Whereas jelly is made from fruit juice, jam is made using crushed fruit. Jam is generally softer than jelly, and while it will more or less hold its shape when spooned onto a piece of bread, it can be easily spread, even on a delicate item. Plus, you won’t need as much fruit to make a batch of jam because you will be using the fruit meat instead of just the juice. Also, you can use frozen fruit that has been thawed, so your options are even greater.

 

Making Jam Without Added Pectin

There are a number of ways to test for doneness when cooking jam, but to my way of thinking, the most reliable method is this:

• Using a candy thermometer, first boil a pot of plain water. Insert the thermometer into the boiling water to determine the actual temperature. Water boils at slightly different temperatures depending on your elevation and the current atmospheric conditions. So, to be as accurate as possible, it’s a good idea to take the temperature of boiling water each time you are planning to make jam.
• In a very large pot, mix together the crushed fruit and sugar according to the recipes below and then bring the mixture to a boil, stirring very frequently. Keep the heat fairly low until the sugar has completely dissolved and then turn the heat up to cook the jam rapidly. When the temperature of the jam has risen 9 degrees higher than the temperature at which the plain water boiled, it has reached its jelling point and is now ready to be processed. Immediately take the pot off the heat.
• Let the jam sit for 4 to 5 minutes, gently stirring frequently so you won’t create air bubbles in the jam. This will help the bits of fruit to suspend throughout the jam instead of collecting at the top.
• Ladle jam into hot sterilized pint or half-pint jars, leaving ¼-inch headspace. Screw on the lids and bands and process for 15 minutes in a boiling water-bath canner. (Refer to the Step-by-Step Guide for water-bath canning.)

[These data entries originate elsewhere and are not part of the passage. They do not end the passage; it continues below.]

Lemma recover_loop_memory n ops ans : ∀ i q c, memory q ops → honest_from i q ans →
  memory (recover_loop n i ans q c).1 ops ∧ rehandled q (recover_loop n i ans q c).1.
Proof.
  induction n as [|n IH]; intros i q c Hm Hh; cbn [recover_loop]; [split; [done|apply rehandled_refl]|].
  destruct (recs q !! i) as [rc|] eqn:Hi; [|split; [done|apply rehandled_refl]].
  destruct (closed rc || _ || _ || _) eqn:Hc; [by apply IH, honest_from_S|]. apply orb_false_iff in Hc as [Hc Hcm].
  apply orb_false_iff in Hc as [Hc Hsu]. apply orb_false_iff in Hc as [Hcl Hrh]. apply negb_false_iff, Z.eqb_eq in Hrh.
  pose proof (resubmit_memory q ops (ans i).1 (ans i).2 i rc Hm Hi Hcl Hrh Hcm) as Hm'.
  specialize (Hm' (λ h Ha, proj1 (Hh i h (Nat.le_refl i) Ha))). pose proof (resubmit_rehandled q (ans i).1 (ans i).2 i rc Hi Hrh) as Hr'.
  pose proof (honest_resubmit i q ans (ans i).1 rc Hi Hh) as Hh'. destruct (resubmit _ _ _ _ _) as [st q']. cbn [snd] in *.
  destruct (IH (S i) q' (if decide (st = GPTPS_OK) then c + 1 else c) Hm' Hh') as [H1 H2]. split; [done|]. by eapply rehandled_trans.
Qed.
Lemma recover_memory q ops ans ans2 : memory q ops → honest q ans → honest (recover_loop (length (recs q)) 0 ans q 0).1 ans2 →
  memory (recover ans ans2 q).1 ops ∧ rehandled q (recover ans ans2 q).1.
Proof.
  intros Hm Hh Hh2. unfold recover. destruct (recover_loop_memory (length (recs q)) ops ans 0 q 0 Hm (honest_from_0 _ _ Hh)) as [H1 H2].
  destruct (recover_loop _ _ _ _ _) as [q1 c]. cbn [fst] in *. destruct (q_trial q1 =? 0); [|done].
  destruct (trial_next_memory q1 ops ans2 H1 Hh2) as [H3 H4]. destruct (trial_next _ _) as [q2 n]. cbn [fst] in *.
  split; [done|]. by eapply rehandled_trans.
Qed.

(** ** What a section does to the records *)

Definition same_work (r r' : dq_rec) : Prop :=
  r_name r' = r_name r ∧ r_payload r' = r_payload r ∧ (closed r = true → closed r' = true) ∧ (r_done r = true → r_done r' = true).
(** An open record is closed by a section only while no call is retracting it. *)
Definition steady (r r' : dq_rec) : Prop :=
  r_retracting r' = r_retracting r ∧ (r_done r' = true → r_done r = true ∨ r_retracting r = 0).
Definition worked (firm : bool) (r r' : dq_rec) : Prop := same_work r r' ∧ (firm = true → steady r r').
#[export] Instance worked_preorder firm : PreOrder (worked firm).
Proof.
  split; [intros r; split; [done|]; split; auto|]. intros x y z [(X1 & X2 & X3 & X4) X5] [(Y1 & Y2 & Y3 & Y4) Y5].
  split; [split_and!; try congruence; auto|]. intros Hf. destruct (X5 Hf) as [E1 F1], (Y5 Hf) as [E2 F2].
  split; [congruence|]. intros Hd. destruct (F2 Hd) as [H|H]; [auto|right; congruence].
Qed.
Definition verdict (e : entry) : Prop := e_type e = byte_of "D" ∨ e_type e = byte_of "Q".
#[export] Instance verdict_dec e : Decision (verdict e).
Proof. unfold verdict. apply _. Defined.
(** Work is left alone, nothing closed opens again, and a verdict is written for a
    closed record only. *)
Record evolves (firm : bool) (q q' : dq) (ms : list entry) : Prop := Evolves {
  ev_next : t_next (q_t q') = t_next (q_t q);
  ev_back : ∀ s r', at_seq q' s = Some r' → ∃ r, at_seq q s = Some r ∧ worked firm r r';
  ev_forth : ∀ s r, at_seq q s = Some r → is_Some (at_seq q' s);
  ev_marks : Forall (λ e, e_type e ≠ byte_of "P" ∧ 0 < e_seq e < t_next (q_t q) ∧ e_name e = [] ∧ e_payload e = [] ∧
                     (verdict e → ∃ r', at_seq q' (e_seq e) = Some r' ∧ closed r' = true)) ms }.
(** ** The invariant *)

Record journal_ok (w : world) : Prop := JournalOk {
  j_mem : memory (w_q w) (w_ops w);
  j_rising : rising (w_es w);
  j_seq : Forall (λ e, 0 < e_seq e < t_next (q_t (w_q w)) ∧ fits e) (w_es w);
  j_sync : (w_synced w ≤ length (w_es w))%nat;
  j_wait : ∀ o end_, o ∈ w_ops w → o_state o = WAITING end_ →
    (w_synced w + o_count o ≤ end_ ≤ length (w_es w))%nat ∧
    if o_cancel o then w_es w !! (end_ - 1)%nat = Some (marker "D" (o_first o))
    else ∀ j, (j < o_count o)%nat → ∃ r, at_seq (w_q w) (o_first o + Z.of_nat j) = Some r ∧
           w_es w !! (end_ - o_count o + j)%nat = Some (Entry (byte_of "P") (o_first o + Z.of_nat j) (r_name r) (r_payload r));
  j_one : ∀ o, o ∈ w_ops w → o_cancel o = true → o_count o = 1%nat;
  j_work : ∀ s r, at_seq (w_q w) s = Some r → r_done r = false →
    (r_committing r = true → durable_op false (w_ops w) s = true) → durable_op true (w_ops w) s = false →
    ∃ i, (i < w_synced w)%nat ∧ w_es w !! i = Some (Entry (byte_of "P") s (r_name r) (r_payload r));
  j_verdict : w_broken w = false → ∀ i e r, w_es w !! i = Some e → verdict e → at_seq (w_q w) (e_seq e) = Some r → closed r = false →
    ∃ o, o ∈ w_ops w ∧ covers true (e_seq e) o ∧ (o_state o = DURABLE ∨ o_state o = WAITING (S i));
  j_failed : w_broken w = false → ∀ o s, o ∈ w_ops w → covers false s o → o_state o = FAILED → no_work s (w_es w);
  j_erased : ∀ s, s ∈ w_gone w ∨ durable_op true (w_ops w) s = true ∨ (flights true s (w_ops w) ≠ 0%nat ∧ over (w_q w) s) →
    erased s (w_es w) (w_synced w);
  j_gone : ∀ s, s ∈ w_gone w → s < t_next (q_t (w_q w)) ∧ over (w_q w) s;
  j_lost : ∀ s, s ∈ w_lost w → s < t_next (q_t (w_q w)) ∧ over (w_q w) s ∧ (w_broken w = false → no_work s (w_es w)) }.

Jam Recipes Using No Added Pectin

The following recipes are for making jam without adding packaged pectin. When you are selecting your fruit, try to have about a quarter of the amount needed a bit under-ripe. Slightly under-ripe fruit has more natural pectin than fully ripened fruit, and your jams will be thicker as a result.

If you don’t mind some surprises along the way, you can try your hand at any fruit (or combinations of fruit) you have available. Keep notes on what worked and what didn’t and develop your own recipes.

 

Apricot Jam

2 quarts peeled, pitted, and crushed apricots
¼ cup lemon juice
6 cups sugar

In a large pot, combine crushed apricots and lemon juice and stir to mix. Add sugar and stir to mix and dissolve. Follow the directions for “Making Jam Without Added Pectin.”

 

Berry Jam
(blackberry, blueberry, boysenberry, raspberry, etc.)

9 cups crushed berries
6 cups sugar

Follow the directions for “Making Jam Without Added Pectin.”